(* ===== verification/WsbmMMSpec.v ===== *)
(** The memory manager of the buffer pools: its contract.

    The blocks, in the order of their list, cut the range without holes or overlaps, and
    two free blocks are never neighbours.  A client of the manager is run against the
    map of the blocks it holds. *)
From stdpp Require Import gmap.
From S2P Require Import Prelude Memory Rings WsbmMM WsbmMMInv.

(** * The blocks of a range *)

(** The blocks cut the range from [a] to [b]. *)
Fixpoint tiled (a b : Z) (C : list cell) : Prop :=
  match C with
  | [] => a = b
  | (_, n) :: C' => node_start n = a /\ 0 < node_size n /\ tiled (a + node_size n) b C'
  end.

Lemma tiled_app a b C1 C2 : tiled a b (C1 ++ C2) <-> exists m, tiled a m C1 /\ tiled m b C2.
Proof.
  revert a. induction C1 as [|[p n] C1 IH]; intros a; cbn [app tiled].
  - split; [by exists a|]. by intros (m & -> & ?).
  - rewrite IH. split; [intros (? & ? & m & ? & ?); by exists m|intros (m & (? & ? & ?) & ?)]. split_and!; [done..|].
    by exists m.
Qed.

Lemma tiled_le a b C : tiled a b C -> a <= b.
Proof. revert a. induction C as [|[p n] C IH]; intros a; cbn; [lia|]. intros (_ & ? & Hr%IH). lia. Qed.

Lemma tiled_at a b C1 p n C2 : tiled a b (C1 ++ (p, n) :: C2) <->
  tiled a (node_start n) C1 /\ 0 < node_size n /\ tiled (node_start n + node_size n) b C2.
Proof.
  rewrite tiled_app. cbn [tiled]. split.
  - intros (m & ? & <- & ? & ?). by split_and!.
  - intros (? & ? & ?). by exists (node_start n).
Qed.

(** No two free blocks are neighbours. *)
Fixpoint separated (C : list cell) : bool :=
  match C with
  | [] => true
  | (_, n) :: C' => negb (node_free n && starts_free C') && separated C'
  end.

Lemma separated_app C1 C2 :
  separated (C1 ++ C2) = separated C1 && negb (ends_free C1 && starts_free C2) && separated C2.
Proof.
  induction C1 as [|[p n] C1 IH]; [done|]. cbn [app separated]. rewrite IH.
  destruct C1 as [|[q m] C1].
  - unfold ends_free. cbn. by destruct (node_free n).
  - change (starts_free (((q, m) :: C1) ++ C2)) with (node_free m). change (starts_free ((q, m) :: C1)) with (node_free m).
    assert (E : ends_free ((p, n) :: (q, m) :: C1) = ends_free ((q, m) :: C1)) by done. rewrite E.
    by rewrite !andb_assoc.
Qed.

Lemma separated_at C1 p n C2 : separated (C1 ++ (p, n) :: C2) =
  separated C1 && negb (ends_free C1 && node_free n) && negb (node_free n && starts_free C2) && separated C2.
Proof. rewrite separated_app. cbn [separated]. change (starts_free ((p, n) :: C2)) with (node_free n). by rewrite !andb_assoc. Qed.

(** The blocks in use. *)
Definition used (C : list cell) : list (Z * (Z * Z)) :=
  omap (fun '(p, n) => if node_free n then None else Some (p, (node_start n, node_size n))) C.

Lemma used_app C1 C2 : used (C1 ++ C2) = used C1 ++ used C2.
Proof. apply omap_app. Qed.

Lemma used_cons p n C : used ((p, n) :: C) = if node_free n then used C else (p, (node_start n, node_size n)) :: used C.
Proof. unfold used. cbn. by destruct (node_free n). Qed.

Lemma elem_of_used p b C : (p, b) ∈ used C <-> exists n, (p, n) ∈ C /\ node_free n = false /\ b = (node_start n, node_size n).
Proof.
  unfold used. rewrite list_elem_of_omap. split.
  - intros ([q n] & Hi & E). destruct (node_free n) eqn:En; [done|]. injection E as -> <-. by exists n.
  - intros (n & Hi & En & ->). exists (p, n). by rewrite En.
Qed.

Record well_cut (lo hi : Z) (C : list cell) : Prop := {
  cut_tiled : tiled lo hi C;
  cut_separated : separated C = true;
  cut_lo : 0 <= lo;
  cut_hi : hi < 2 ^ 32 }.

Lemma well_cut_at lo hi C1 p n C2 : well_cut lo hi (C1 ++ (p, n) :: C2) ->
  lo <= node_start n /\ 0 < node_size n /\ node_start n + node_size n <= hi.
Proof.
  intros [Ht _ _ _]. apply tiled_at in Ht as (H1%tiled_le & ? & H2%tiled_le). lia.
Qed.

+-------+

> [REQUIREMENT] The required result is an exact repeat of the records above from the line containing "cut_separated : separated C = true;" to their final line.

> [WRITTEN REPLY]
  cut_separated : separated C = true;
  cut_lo : 0 <= lo;
  cut_hi : hi < 2 ^ 32 }.

Lemma well_cut_at lo hi C1 p n C2 : well_cut lo hi (C1 ++ (p, n) :: C2) ->
  lo <= node_start n /\ 0 < node_size n /\ node_start n + node_size n <= hi.
Proof.
  intros [Ht _ _ _]. apply tiled_at in Ht as (H1%tiled_le & ? & H2%tiled_le). lia.
Qed.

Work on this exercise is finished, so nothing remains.